Nothing but an exact copy of the data should be given.

·····

(* ===== verification/Sds.v ===== *)
(** * hiredis's dynamic strings

    The inline functions of [hiredis/sds.h].  An [sds] is the address of the characters; the
    header that lies before them has the length, the allocated size and, in the last byte
    before the characters, the type that says how wide the other two are.  The memory is a
    function from addresses to bytes, the headers packed, the words little-endian. *)
From Stdlib Require Import ZArith Lia List.
From stdpp Require Import base tactics numbers list.
From S2P Require Import Prelude.
From S2P Require Import Words.

Local Open Scope Z_scope.

(** ** Memory *)

Abbreviation memory := (Z -> Z).
Definition load (n : nat) (m : memory) (a : Z) : Z :=
  le_word (map (fun i => m (a + Z.of_nat i)) (seq 0 n)).
Definition store (n : nat) (m : memory) (a x : Z) : memory := fun b =>
  if (a <=? b) && (b <? a + Z.of_nat n) then nth (Z.to_nat (b - a)) (le_bytes n x) 0 else m b.

(** ** The header *)

Definition SDS_TYPE_5 : Z := 0.
Definition SDS_TYPE_8 : Z := 1.
Definition SDS_TYPE_16 : Z := 2.
Definition SDS_TYPE_32 : Z := 3.
Definition SDS_TYPE_64 : Z := 4.
Definition SDS_TYPE_MASK : Z := 7.
Definition SDS_TYPE_BITS : Z := 3.

(** The structures [sdshdr8] to [sdshdr64]: [len] and [alloc] of [w] bytes each, [flags]. *)
Definition sizeof_sdshdr (w : nat) : Z := 2 * Z.of_nat w + 1.
(** [SDS_HDR(T, s)] with its fields [len] and [alloc]. *)
Definition SDS_HDR (w : nat) (s : Z) : Z := s - sizeof_sdshdr w.
Definition hdr_len (w : nat) (s : Z) : Z := SDS_HDR w s.
Definition hdr_alloc (w : nat) (s : Z) : Z := SDS_HDR w s + Z.of_nat w.

Definition SDS_TYPE_5_LEN (f : Z) : Z := Z.shiftr f SDS_TYPE_BITS.

(** ** The functions *)

(** [size_t] and [uint32_t] arithmetic wraps around; that of the narrower fields is done in
    [int] and converted to [size_t]. *)
Definition sdslen (m : memory) (s : Z) : Z :=
  let flags := m (s - 1) in
  match Z.land flags SDS_TYPE_MASK with
  | 0 => SDS_TYPE_5_LEN flags
  | 1 => load 1 m (hdr_len 1 s)
  | 2 => load 2 m (hdr_len 2 s)
  | 3 => load 4 m (hdr_len 4 s)
  | 4 => load 8 m (hdr_len 8 s)
  | _ => 0
  end.

Definition sdsavail (m : memory) (s : Z) : Z :=
  let flags := m (s - 1) in
  match Z.land flags SDS_TYPE_MASK with
  | 0 => 0
  | 1 => u64 (load 1 m (hdr_alloc 1 s) - load 1 m (hdr_len 1 s))
  | 2 => u64 (load 2 m (hdr_alloc 2 s) - load 2 m (hdr_len 2 s))
  | 3 => u32 (load 4 m (hdr_alloc 4 s) - load 4 m (hdr_len 4 s))
  | 4 => u64 (load 8 m (hdr_alloc 8 s) - load 8 m (hdr_len 8 s))
  | _ => 0
  end.

Definition sdssetlen (m : memory) (s newlen : Z) : memory :=
  let flags := m (s - 1) in
  match Z.land flags SDS_TYPE_MASK with
  | 0 => store 1 m (s - 1) (Z.lor SDS_TYPE_5 (Z.shiftl newlen SDS_TYPE_BITS))
  | 1 => store 1 m (hdr_len 1 s) newlen
  | 2 => store 2 m (hdr_len 2 s) newlen
  | 3 => store 4 m (hdr_len 4 s) newlen
  | 4 => store 8 m (hdr_len 8 s) newlen
  | _ => m
  end.

Definition sdsinclen (m : memory) (s inc : Z) : memory :=
  let flags := m (s - 1) in
  match Z.land flags SDS_TYPE_MASK with
  | 0 =>
      let newlen := u8 (SDS_TYPE_5_LEN flags + inc) in
      store 1 m (s - 1) (Z.lor SDS_TYPE_5 (Z.shiftl newlen SDS_TYPE_BITS))
  | 1 => store 1 m (hdr_len 1 s) (load 1 m (hdr_len 1 s) + inc)
  | 2 => store 2 m (hdr_len 2 s) (load 2 m (hdr_len 2 s) + inc)
  | 3 => store 4 m (hdr_len 4 s) (load 4 m (hdr_len 4 s) + inc)
  | 4 => store 8 m (hdr_len 8 s) (load 8 m (hdr_len 8 s) + inc)
  | _ => m
  end.

Definition sdsalloc (m : memory) (s : Z) : Z :=
  let flags := m (s - 1) in
  match Z.land flags SDS_TYPE_MASK with
  | 0 => SDS_TYPE_5_LEN flags
  | 1 => load 1 m (hdr_alloc 1 s)
  | 2 => load 2 m (hdr_alloc 2 s)
  | 3 => load 4 m (hdr_alloc 4 s)
  | 4 => load 8 m (hdr_alloc 8 s)
  | _ => 0
  end.

Definition sdssetalloc (m : memory) (s newlen : Z) : memory :=
  let flags := m (s - 1) in
  match Z.land flags SDS_TYPE_MASK with
  | 0 => m
  | 1 => store 1 m (hdr_alloc 1 s) newlen
  | 2 => store 2 m (hdr_alloc 2 s) newlen
  | 3 => store 4 m (hdr_alloc 4 s) newlen
  | 4 => store 8 m (hdr_alloc 8 s) newlen
  | _ => m
  end.

(** ** Loads and stores *)

Lemma load_bytes n m a : (forall b, is_byte (m b)) -> 0 <= load n m a < 2 ^ (8 * Z.of_nat n).
Proof.
  intros Hm. unfold load. set (l := map _ _).
  assert (Forall is_byte l) as Hl by (apply Forall_map, Forall_true; auto).
  assert (length l = n) as Hn by (unfold l; rewrite length_map; apply length_seq).
  rewrite <- (le_bytes_word l Hl), Hn, le_word_bytes. apply Z.mod_pos_bound. lia.
Qed.

Lemma load_ext n m m' a b :
  (forall i, (i < n)%nat -> m (a + Z.of_nat i) = m' (b + Z.of_nat i)) -> load n m a = load n m' b.
Proof.
  intros H. unfold load. f_equal. apply map_ext_in. intros i [_ Hi]%in_seq. apply H. lia.
Qed.

Lemma store_same n m a x i :
  (i < n)%nat -> store n m a x (a + Z.of_nat i) = nth i (le_bytes n x) 0.
Proof.
  intros Hi. unfold store. rewrite (proj2 (Z.leb_le _ _)), (proj2 (Z.ltb_lt _ _)) by lia.
  cbn [andb]. f_equal. lia.
Qed.

Lemma store_other n m a x b : b < a \/ a + Z.of_nat n <= b -> store n m a x b = m b.
Proof.
  intros Hb. unfold store. destruct (Z.leb_spec a b), (Z.ltb_spec b (a + Z.of_nat n)); [lia|done..].
Qed.

Lemma load_store n m a x : load n (store n m a x) a = x mod 2 ^ (8 * Z.of_nat n).
Proof.
  rewrite <- le_word_bytes. unfold load. f_equal.
  apply (nth_ext _ _ 0 0); rewrite length_map, length_seq; [by rewrite length_le_bytes|].
  intros i Hi. rewrite (nth_indep _ 0 (store n m a x (a + Z.of_nat 0))) by (by rewrite length_map, length_seq).
  rewrite (map_nth (fun i => store n m a x (a + Z.of_nat i))), seq_nth by done. by apply store_same.
Qed.

Lemma load_store_other n n' m a a' x :
  a' + Z.of_nat n' <= a \/ a + Z.of_nat n <= a' -> load n' (store n m a x) a' = load n' m a'.
Proof. intros H. apply load_ext. intros i Hi. apply store_other. lia. Qed.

·····

## Solution to this problem
(* ===== verification/Sds.v ===== *)
(** * hiredis's dynamic strings

    The inline functions of [hiredis/sds.h].  An [sds] is the address of the characters; the
    header that lies before them has the length, the allocated size and, in the last byte
    before the characters, the type that says how wide the other two are.  The memory is a
    function from addresses to bytes, the headers packed, the words little-endian. *)
From Stdlib Require Import ZArith Lia List.
From stdpp Require Import base tactics numbers list.
From S2P Require Import Prelude.
From S2P Require Import Words.

Local Open Scope Z_scope.

(** ** Memory *)

Abbreviation memory := (Z -> Z).
Definition load (n : nat) (m : memory) (a : Z) : Z :=
  le_word (map (fun i => m (a + Z.of_nat i)) (seq 0 n)).
Definition store (n : nat) (m : memory) (a x : Z) : memory := fun b =>
  if (a <=? b) && (b <? a + Z.of_nat n) then nth (Z.to_nat (b - a)) (le_bytes n x) 0 else m b.

(** ** The header *)

Definition SDS_TYPE_5 : Z := 0.
Definition SDS_TYPE_8 : Z := 1.
Definition SDS_TYPE_16 : Z := 2.
Definition SDS_TYPE_32 : Z := 3.
Definition SDS_TYPE_64 : Z := 4.
Definition SDS_TYPE_MASK : Z := 7.
Definition SDS_TYPE_BITS : Z := 3.

(** The structures [sdshdr8] to [sdshdr64]: [len] and [alloc] of [w] bytes each, [flags]. *)
Definition sizeof_sdshdr (w : nat) : Z := 2 * Z.of_nat w + 1.
(** [SDS_HDR(T, s)] with its fields [len] and [alloc]. *)
Definition SDS_HDR (w : nat) (s : Z) : Z := s - sizeof_sdshdr w.
Definition hdr_len (w : nat) (s : Z) : Z := SDS_HDR w s.
Definition hdr_alloc (w : nat) (s : Z) : Z := SDS_HDR w s + Z.of_nat w.

Definition SDS_TYPE_5_LEN (f : Z) : Z := Z.shiftr f SDS_TYPE_BITS.

(** ** The functions *)

(** [size_t] and [uint32_t] arithmetic wraps around; that of the narrower fields is done in
    [int] and converted to [size_t]. *)
Definition sdslen (m : memory) (s : Z) : Z :=
  let flags := m (s - 1) in
  match Z.land flags SDS_TYPE_MASK with
  | 0 => SDS_TYPE_5_LEN flags
  | 1 => load 1 m (hdr_len 1 s)
  | 2 => load 2 m (hdr_len 2 s)
  | 3 => load 4 m (hdr_len 4 s)
  | 4 => load 8 m (hdr_len 8 s)
  | _ => 0
  end.

Definition sdsavail (m : memory) (s : Z) : Z :=
  let flags := m (s - 1) in
  match Z.land flags SDS_TYPE_MASK with
  | 0 => 0
  | 1 => u64 (load 1 m (hdr_alloc 1 s) - load 1 m (hdr_len 1 s))
  | 2 => u64 (load 2 m (hdr_alloc 2 s) - load 2 m (hdr_len 2 s))
  | 3 => u32 (load 4 m (hdr_alloc 4 s) - load 4 m (hdr_len 4 s))
  | 4 => u64 (load 8 m (hdr_alloc 8 s) - load 8 m (hdr_len 8 s))
  | _ => 0
  end.

Definition sdssetlen (m : memory) (s newlen : Z) : memory :=
  let flags := m (s - 1) in
  match Z.land flags SDS_TYPE_MASK with
  | 0 => store 1 m (s - 1) (Z.lor SDS_TYPE_5 (Z.shiftl newlen SDS_TYPE_BITS))
  | 1 => store 1 m (hdr_len 1 s) newlen
  | 2 => store 2 m (hdr_len 2 s) newlen
  | 3 => store 4 m (hdr_len 4 s) newlen
  | 4 => store 8 m (hdr_len 8 s) newlen
  | _ => m
  end.

Definition sdsinclen (m : memory) (s inc : Z) : memory :=
  let flags := m (s - 1) in
  match Z.land flags SDS_TYPE_MASK with
  | 0 =>
      let newlen := u8 (SDS_TYPE_5_LEN flags + inc) in
      store 1 m (s - 1) (Z.lor SDS_TYPE_5 (Z.shiftl newlen SDS_TYPE_BITS))
  | 1 => store 1 m (hdr_len 1 s) (load 1 m (hdr_len 1 s) + inc)
  | 2 => store 2 m (hdr_len 2 s) (load 2 m (hdr_len 2 s) + inc)
  | 3 => store 4 m (hdr_len 4 s) (load 4 m (hdr_len 4 s) + inc)
  | 4 => store 8 m (hdr_len 8 s) (load 8 m (hdr_len 8 s) + inc)
  | _ => m
  end.

Definition sdsalloc (m : memory) (s : Z) : Z :=
  let flags := m (s - 1) in
  match Z.land flags SDS_TYPE_MASK with
  | 0 => SDS_TYPE_5_LEN flags
  | 1 => load 1 m (hdr_alloc 1 s)
  | 2 => load 2 m (hdr_alloc 2 s)
  | 3 => load 4 m (hdr_alloc 4 s)
  | 4 => load 8 m (hdr_alloc 8 s)
  | _ => 0
  end.

Definition sdssetalloc (m : memory) (s newlen : Z) : memory :=
  let flags := m (s - 1) in
  match Z.land flags SDS_TYPE_MASK with
  | 0 => m
  | 1 => store 1 m (hdr_alloc 1 s) newlen
  | 2 => store 2 m (hdr_alloc 2 s) newlen
  | 3 => store 4 m (hdr_alloc 4 s) newlen
  | 4 => store 8 m (hdr_alloc 8 s) newlen
  | _ => m
  end.

(** ** Loads and stores *)

Lemma load_bytes n m a : (forall b, is_byte (m b)) -> 0 <= load n m a < 2 ^ (8 * Z.of_nat n).
Proof.
  intros Hm. unfold load. set (l := map _ _).
  assert (Forall is_byte l) as Hl by (apply Forall_map, Forall_true; auto).
  assert (length l = n) as Hn by (unfold l; rewrite length_map; apply length_seq).
  rewrite <- (le_bytes_word l Hl), Hn, le_word_bytes. apply Z.mod_pos_bound. lia.
Qed.

Lemma load_ext n m m' a b :
  (forall i, (i < n)%nat -> m (a + Z.of_nat i) = m' (b + Z.of_nat i)) -> load n m a = load n m' b.
Proof.
  intros H. unfold load. f_equal. apply map_ext_in. intros i [_ Hi]%in_seq. apply H. lia.
Qed.

Lemma store_same n m a x i :
  (i < n)%nat -> store n m a x (a + Z.of_nat i) = nth i (le_bytes n x) 0.
Proof.
  intros Hi. unfold store. rewrite (proj2 (Z.leb_le _ _)), (proj2 (Z.ltb_lt _ _)) by lia.
  cbn [andb]. f_equal. lia.
Qed.

Lemma store_other n m a x b : b < a \/ a + Z.of_nat n <= b -> store n m a x b = m b.
Proof.
  intros Hb. unfold store. destruct (Z.leb_spec a b), (Z.ltb_spec b (a + Z.of_nat n)); [lia|done..].
Qed.

Lemma load_store n m a x : load n (store n m a x) a = x mod 2 ^ (8 * Z.of_nat n).
Proof.
  rewrite <- le_word_bytes. unfold load. f_equal.
  apply (nth_ext _ _ 0 0); rewrite length_map, length_seq; [by rewrite length_le_bytes|].
  intros i Hi. rewrite (nth_indep _ 0 (store n m a x (a + Z.of_nat 0))) by (by rewrite length_map, length_seq).
  rewrite (map_nth (fun i => store n m a x (a + Z.of_nat i))), seq_nth by done. by apply store_same.
Qed.

Lemma load_store_other n n' m a a' x :
  a' + Z.of_nat n' <= a \/ a + Z.of_nat n <= a' -> load n' (store n m a x) a' = load n' m a'.
Proof. intros H. apply load_ext. intros i Hi. apply store_other. lia. Qed.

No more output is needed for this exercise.